The plaintiff's claim is based upon two contracts whereby it sold to defendant two motortrucks, the purchase price to be paid in monthly installments and the title to the trucks was retained in the seller until paid. Default was made in the payments, plaintiff repossessed the trucks, sold them at private sale, applied the proceeds to the amount due on the contract, and now sues for the deficiency. Defendant filed pleas alleging a failure of consideration in that plaintiff had elected to repossess the trucks under the contracts. The plaintiff replied to these pleas as follows:
"1. The plaintiff for replication to pleas Nos. 2, 3, and 4, separately and severally says that on or about November 27, 1925, which time was a time after there had been a default in one of the notes sued upon, and which notes were a part of the bills of sale set forth in the defendant's plea, plaintiff took possession of said automobiles under said bills of sale, as he had a right to do; that said bills of sale were executed by the defendant on the 24th day of June, 1925, and among other things the defendant therein contracted with the plaintiff, as follows:
" 'Buyer does hereby expressly waive any right of action against the seller growing out of the removal, repossession or retention of said car or otherwise, and hereby consents that upon any default (or in the event the buyer for any reason gives up or loses possession of the car) all unpaid balance of said purchase price and note representing the same shall forthwith become due and payable Buyer agrees that all paymentsmade shall belong to and be retained by seller, as liquidateddamages for the nonfulfillment of this agreement, for loss invalue of the car, and for the rental value thereof. It is further agreed between the buyer and the seller that if the property herein described is lost, damaged or destroyed, with or without the fault of the buyer, the buyer will not be entitled to a rescission of the contract, or to an abatement in the price, but on the contrary buyer will be specifically obligated to the seller, or to his assigns, for the amount of the installments outstanding.

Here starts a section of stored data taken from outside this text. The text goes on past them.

(** What RtlValidAcl asks of an entry by itself is that it has the form of its type. *)
Lemma valid_ace_form Revision a : bytes a -> 4 <= len a ->
  valid_ace a Revision 0 (len a) = Some true <-> ace_form Revision a.
Proof.
  intros Hb H4. destruct a as [|t [|f [|s0 [|s1 a]]]]; try (cbn [length] in H4; lia). clear H4.
  do 4 apply Forall_cons_1 in Hb as [? Hb]. change (t :: f :: s0 :: s1 :: a) with ([t; f; s0; s1] ++ a).
  unfold valid_ace. assert (AceType ([t; f; s0; s1] ++ a) 0 = Some t) as -> by (unfold AceType; by rewrite UCHAR_some by (cbn [length app]; lia)).
  cbn [mbind option_bind].
  unfold IsKnownAceType, IsCompoundAceType, IsObjectAceType, ACCESS_MIN_MS_OBJECT_ACE_TYPE, ACCESS_MAX_MS_OBJECT_ACE_TYPE,
      ACCESS_MIN_MS_ACE_TYPE, ACCESS_MAX_MS_V2_ACE_TYPE, ACCESS_ALLOWED_COMPOUND_ACE_TYPE.
  pose proof (valid_mask Revision [t; f; s0; s1] a eq_refl) as Hmask.
  destruct (Z.geb_spec t 0); [|lia]. destruct (Z.leb_spec t 3); cbn [andb].
  { split.
    - intros Hv. destruct Hmask as (mask & r & -> & Hm); [by eauto|]. apply Forall_app in Hb as [_ Hb].
      apply valid_known_form in Hv as (Hmod & sid & more & -> & Hs); [|done|lia|done]. apply known_form; done || lia.
    - intros Hf. inversion Hf; subst; try lia. apply Forall_app in Hb as [_ Hb]. apply valid_known_form; [done..|].
      split; [done|]. by eexists _, _. }
  destruct (Z.eqb_spec t 4) as [->|].
  { split.
    - intros Hv. destruct Hmask as (mask & r & -> & Hm); [by eauto|]. apply Forall_app in Hb as [_ Hb].
      apply valid_compound_form in Hv as (HR & rs & sv & cl & more & -> & Hr & Hs & Hc & H12 & Hmod); [|done|lia|done].
      apply compound_form; done || lia.
    - intros Hf. inversion Hf; subst; try lia. apply Forall_app in Hb as [_ Hb]. apply valid_compound_form; [done..|].
      split; [done|]. by eexists _, _, _, _. }
  destruct (Z.geb_spec t 5); [|lia]. destruct (Z.leb_spec t 8); cbn [andb].
  { split.
    - intros Hv. destruct Hmask as (mask & r & -> & Hm); [by eauto|]. apply Forall_app in Hb as [_ Hb].
      apply valid_object_form in Hv as (HR & fl & gs & sid & more & -> & Hfl & Hg & Hs & H12 & Hmod); [|done|lia|done].
      apply object_form; done || lia.
    - intros Hf. inversion Hf; subst; try lia. apply Forall_app in Hb as [_ Hb]. apply valid_object_form; [done..|].
      split; [done|]. by eexists _, _, _, _. }
  split; [intros _; apply other_form; lia|done].
Qed.

(** An entry by itself: it says its size, and has the contents of its type. *)
Record ace_ok (Revision : Z) (a : list Z) : Prop := mkAceOk {
  ace_bytes : bytes a;
  ace_least : 4 <= len a;
  ace_size : USHORT_at a 2 = Some (len a);
  ace_content : ace_form Revision a }.

Lemma ace_valid Revision a : ace_ok Revision a -> valid_ace a Revision 0 (len a) = Some true.
Proof. intros [Hb H4 _ Hf]. by apply valid_ace_form. Qed.

(** ** Lists of entries *)

Section Lists.
Variable Acl : Z.

(** Every entry begins at an even address. *)
Fixpoint aligned (o : Z) (aces : list (list Z)) : Prop :=
  match aces with [] => True | a :: aces => Z.even (Acl + o) = true /\ aligned (o + len a) aces end.

Lemma even_aligned o aces : Z.even (Acl + o) = true -> Forall (fun a => Z.even (len a) = true) aces -> aligned o aces.
Proof.
  intros Ho Ha. revert o Ho. induction Ha as [|a aces Ha _ IH]; intros o Ho; [done|]. split; [done|]. apply IH.
  by rewrite Z.add_assoc, Z.even_add, Ho, Ha.
Qed.

Lemma concat_cons_mem pre a (aces : list (list Z)) post :
  pre ++ concat (a :: aces) ++ post = (pre ++ a) ++ concat aces ++ post.
Proof. cbn. by rewrite <- !app_assoc. Qed.

Lemma skip_aces_in pre aces post n : Forall (fun a => 4 <= len a /\ USHORT_at a 2 = Some (len a)) aces ->
  (n <= length aces)%nat ->
  skip_aces (pre ++ concat aces ++ post) n (len pre) = Some (len (pre ++ concat (take n aces))).
Proof.
  intros Ha. revert pre n. induction Ha as [|a aces [H4 Hs] _ IH]; intros pre n Hn.
  - destruct n; [|cbn in Hn; lia]. cbn. by rewrite app_nil_r.
  - destruct n as [|n]; cbn [skip_aces take].
    + by rewrite app_nil_r.
    + rewrite concat_cons_mem, <- app_assoc, NextAce_in by done. cbn [mbind option_bind].
      rewrite app_assoc, IH by (cbn in Hn; lia). by rewrite concat_cons, <- app_assoc.
Qed.

Lemma free_loop_in pre aces post Size : Forall (fun a => 4 <= len a /\ USHORT_at a 2 = Some (len a)) aces ->
  len (pre ++ concat aces) <= Size ->
  free_loop (pre ++ concat aces ++ post) Size (length aces) (len pre) = Some (Some (len (pre ++ concat aces))).
Proof.
  intros Ha. revert pre. induction Ha as [|a aces [H4 Hs] _ IH]; intros pre Hn; cbn [free_loop length].
  - by rewrite app_nil_r.
  - rewrite concat_cons, !length_app in Hn. rewrite concat_cons_mem, <- app_assoc, NextAce_in, AceSize_in, Hs by done.
    cbn [mbind option_bind]. destruct (Z.gtb_spec (len pre + sizeof_ACE_HEADER) Size); [unfold sizeof_ACE_HEADER in *; lia|].
    destruct (Z.ltb_spec (len a) sizeof_ACE_HEADER); [unfold sizeof_ACE_HEADER in *; lia|].
    destruct (Z.gtb_spec (len pre + len a) Size); [lia|]. cbn [orb].
    rewrite app_assoc, IH by (rewrite !length_app; lia). by rewrite concat_cons, <- app_assoc.
Qed.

" 'Seller may, by suit or otherwise, enforce payment of said note, and no legal proceeding with respect thereto shall be deemed any waiver of said right of seller to take possession on default, or breach as aforesaid.
" 'Upon the seller so taking possession of the car, seller may sell the car, at public or private sale, at any time thereafter without any notice to the buyer, and said seller may become the purchaser thereof, and if the proceeds thereof are insufficient to pay all sums remaining unpaid hereunder, and the expense caused by such repossession, removal, reparation, storage, liens, and sale, including a reasonable attorney's fee, incurred in taking possession of said car, or in or about the sale thereof, or in collecting in any manner any sums which may be due and owing hereunder, any deficiency shall be paid by the buyer, any overplus shall be paid to the buyer. The waiver or indulgence of any default shall not operate as a waiver of successive default.'
"And plaintiff avers that it took possession of said automobile under and by virtue of the authority given to it under said contracts, and did sell said automobile at private sale as it had a right to do under said bills of sale, for the sum of $100 each, which amounts plaintiff did thereupon credit to defendant, giving him credit on each note for $100. And plaintiff says that his taking possession of said automobile under the circumstances above set out did not operate as an election of remedies, and that same does not preclude plaintiff from here suing for the balance due on the purchase price, but that he repossessed said automobile under the terms of the contract, as above set out.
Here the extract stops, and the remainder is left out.